The reason that the centre-left is doing so well in Portugal

Published on 10/10/2019

When the election night’s coverage came to a close in the early hours of Monday morning, veteran news anchor José Rodrigues dos Santos wished viewers good night from “a country that looks very different and yet somewhat still the same”.

The paradoxical goodbye could not have been more suitable, summarizing the political situation in Portugal perfectly. At first glance, the Portuguese population seem to have endorsed the geringonça – which roughly translates to the “contraption”. This was the agreement reached between Prime Minister António Costa’s Socialist Party (PS), the far-left Communist Party (PCP), and the anti-capitalist Bloco de Esquerda (BE) to ensure a stable government after elections in 2015 resulted in a hung parliament.

Under the PS-led coalition, a more progressive set of fiscal and social policies reversed much of the damage inflicted by the toxic austerity programme that the previous conservative government introduced in 2011.

The electorate appears content with Costa, granting the PS just under 37 per cent of the vote and an extra 20 seats in the Assembleia.The other partners did not fare so well – Bloco retained its seats in parliament, but lost vote share, while the alliance between the PCP and the Portuguese Greens (CDU) saw its vote share plummet to 6.5 per cent.
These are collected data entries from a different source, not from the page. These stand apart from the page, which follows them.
(** Modelled from the spec: the standard activation path of the parent
    class [paramiko.Transport] (its [_activate_outbound]), which is not
    part of the repository: NEWKEYS is sent, in strict key-exchange mode
    the sequence number is reset right after it, the direction is set up
    as for the inbound one, the extension-info message follows under the
    condition of section 4.4 (with the server-only restriction of
    section 9), and the peer's NEWKEYS is awaited. *)
Definition standard_activate_outbound (cls : ClassState) : M unit :=
  _send_message (add_byte cMSG_NEWKEYS []);;
  strict ← attr agreed_on_strict_kex;
  (if strict : bool then reset_seqno_out else mret tt);;
  server ← attr server_mode;
  let dir := outbound_direction server in
  name ← attr local_cipher;
  info ← getitem (_cipher_info cls) name;
  let aead := default false (ci_is_aead info) in
  iv_out ← compute_key (slot_letter InitialIV dir)
                       (default (ci_block_size info) (ci_iv_size info));
  key_out ← compute_key (slot_letter EncryptionKey dir) (ci_key_size info);
  engine ← get_engine name key_out (Some iv_out) _ENCRYPT aead;
  mac_name ← attr local_mac;
  mac_info ← getitem (_mac_info cls) mac_name;
  mac_key ← compute_key (slot_letter IntegrityKey dir)
                        (from_option digest_size (mi_size mac_info)
                                     (mi_class mac_info));
  set_outbound_cipher
    {| block_engine := engine; block_size := ci_block_size info;
       mac_engine := if aead then None else mi_class mac_info;
       mac_size := if aead then 16%Z else mi_size mac_info;
       mac_key := if aead then None
                  else (fun _ => mac_key) <$> mi_class mac_info;
       sdctr := endswith name "-ctr";
       etm := negb aead && str_contains "etm@openssh.com" mac_name;
       aead := aead;
       aead_iv := if aead then Some iv_out else None |};;
  compression ← attr local_compression;
  entry ← getitem (_compression_info cls) compression;
  is_authenticated ← attr authenticated;
  match fst entry with
  | Some compressor =>
      if negb (String.eqb compression "zlib@openssh.com") || is_authenticated
      then set_outbound_compressor {| compressor_of := compressor |}
      else mret tt
  | None => mret tt
  end;;
  pk ← attr packetizer;
  (if need_rekey pk then mret tt else update (set_in_kex false));;
  ext_c ← attr (fun t => server_mode t && server_sig_algs t
                         && remote_ext_info_is t "ext-info-c");
  (if ext_c : bool then
     pubkeys ← attr preferred_pubkeys;
     _send_message (ext_info_message pubkeys)
   else mret tt);;
  _expect_packet MSG_NEWKEYS.

End StandardActivation.

(** The negotiated state an observer of the transport sees: everything but
    the debug log lines and the key-derivation calls (a pure function of the
    session secrets). *)
Definition observable_call (c : call) : bool :=
  match c with
  | Log _ | ComputeKey _ _ => false
  | _ => true
  end.

Definition observable (t : Transport) : Transport :=
  set_calls (List.filter observable_call) t.

(** ** The process: the class and its instances *)

Record Process := {
  class_state : ClassState;
  objects : gmap nat Transport
}.

Section Construction.

Variable _filter_algorithm : list string -> list string.

(** [NoneCipherTransport(sock)]: a new object is allocated and initialised;
    [base] is the instance as the parent's constructor leaves it. *)
Definition new_NoneCipherTransport (base : Transport) (p : Process) : nat * Process :=
  let oid := fresh (dom (objects p)) in
  let '(cls, self) := __init__ _filter_algorithm (class_state p) base in
  (oid, {| class_state := cls; objects := <[oid := self]> (objects p) |}).

(** The two assignments both demo programs make after construction
    ([ssh_client.py] lines 34-35, [ssh_server.py] lines 82-83). *)
Definition force_none_first (cls : ClassState) (transport : Transport) : Transport :=
  let transport :=
    set_preferred_ciphers
      ("none" :: filter (fun c => c ≠ "none")
                        (preferred_ciphers _filter_algorithm cls transport))
      transport in
  set_preferred_macs
    ("none" :: filter (fun m => m ≠ "none")
                      (preferred_macs _filter_algorithm cls transport))
    transport.

Definition demo_transport (base : Transport) (p : Process) : nat * Process :=
  let '(oid, p) := new_NoneCipherTransport base p in
  (oid, {| class_state := class_state p;
           objects := alter (force_none_first (class_state p)) oid (objects p) |}).

End Construction.

(** ** The server interface of the demo server *)

Inductive AuthResult :=
| AUTH_SUCCESSFUL
| AUTH_PARTIALLY_SUCCESSFUL
| AUTH_FAILED.

Inductive OpenResult :=
| OPEN_SUCCEEDED
| OPEN_FAILED_ADMINISTRATIVELY_PROHIBITED
| OPEN_FAILED_CONNECT_FAILED
| OPEN_FAILED_UNKNOWN_CHANNEL_TYPE
| OPEN_FAILED_RESOURCE_SHORTAGE.

(** [s.split(sep)] for a one-character separator. *)
Fixpoint split_on (sep : ascii) (s : string) : list string :=
  match s with
  | EmptyString => [""]
  | String c s' =>
      if Ascii.eqb c sep then "" :: split_on sep s'
      else
        match split_on sep s' with
        | w :: ws => String c w :: ws
        | [] => [String c ""]
        end
  end.

Module AllowAllServer.

(** The handler object: its [event], and the lines it has logged. *)
Record t := {
  event : bool;
  logged : list string
}.

Definition __init__ : t := {| event := false; logged := [] |}.

Definition logging_info (msg : string) (self : t) : t :=
  {| event := event self; logged := logged self ++ [msg] |}.

Definition event_set (self : t) : t :=
  {| event := true; logged := logged self |}.

Definition check_channel_request (kind : string) (chanid : Z) (self : t)
  : OpenResult * t :=
  let self :=
    logging_info ("Client requested channel kind='" +:+ kind
                  +:+ "', chanid=" +:+ pretty chanid) self in
  if String.eqb kind "session" then (OPEN_SUCCEEDED, self)
  else (OPEN_FAILED_ADMINISTRATIVELY_PROHIBITED, self).

Definition check_auth_none (username : string) (self : t) : AuthResult * t :=
  let self :=
    logging_info ("Auth attempt: username='" +:+ username
                  +:+ "', method='none'") self in
  let self := event_set self in
  (AUTH_SUCCESSFUL, self).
The success of Portugal’s leftist parties is remarkable at a time of rising right-wing populism is rising in Europe. However, in a prevailing sense, the results are surprisingly mediocre, given that the geringonça has increased the national minimum wage, overseen a general fall in unemployment and led an economic recovery in which Portugal’s GDP grew by 1.8 per cent in the second quarter of 2018.

The election result was also skewed by a never-seen-before 45.5 per cent abstention rate; this means that nearly more people decided not to vote rather than support the parties that have, albeit marginally, improved their quality of life.

The more significant news, perhaps, is the collection of new parties that have gained seats in parliament for the first time, including the animal rights party PAN and André Ventura’s Chega – the first avowedly fascist party to enter the parliament arena since the Carnation Revolution of 1974.

In his victory speech, Costa extended a hand to the People, Animals, Nature party, as well as Livre, an eco-socialist, pro-EU party, which is also the first in Portugal to be led by a black woman, Joacine Katar Moreira. These two relatively new parties could alter the balance of forces within the geringonça.

The PS cannot govern alone, but with enough cool and political wit it could make itself a minority government that keeps the smaller satellite parties happy, and therefore willing to help it pass its political and economic program.

Which brings us back to a Portugal that is the same as it always was and yet completely different. Because while it is clear that for enough Portuguese voters the political status quo is no longer what they want, it is simultaneously true that no matter what the upcoming coalition government looks like, a second geringonça would keep PS’s neoliberal tendencies in check, but also soften the more radical policies of its far-left partners, refining it’s centre-left status and appeal to the general public

Only time will tell if this complex parliamentary dance is precisely what the Portuguese people demanded as an alternative to the exhausted, and rather politically dull, two-party hegemony of the PS and PSD, or if, in the end, there are too many cooks in the kitchen.

One thing is for certain. The geringonça that followed years of hard and exhausting austerity measures delivered many of the things the Portuguese people had directly asked for, and helped restore faith in the country’s political system after a series of short-lived governmental failures.

But if the left, and the PS in specific, wants to take advantage of the current political climate, and continue to prevent the rise of right-wing populism, it must do more, and be bolder in its actions. Otherwise, as has happened in Greece, the mood might quickly turn sour.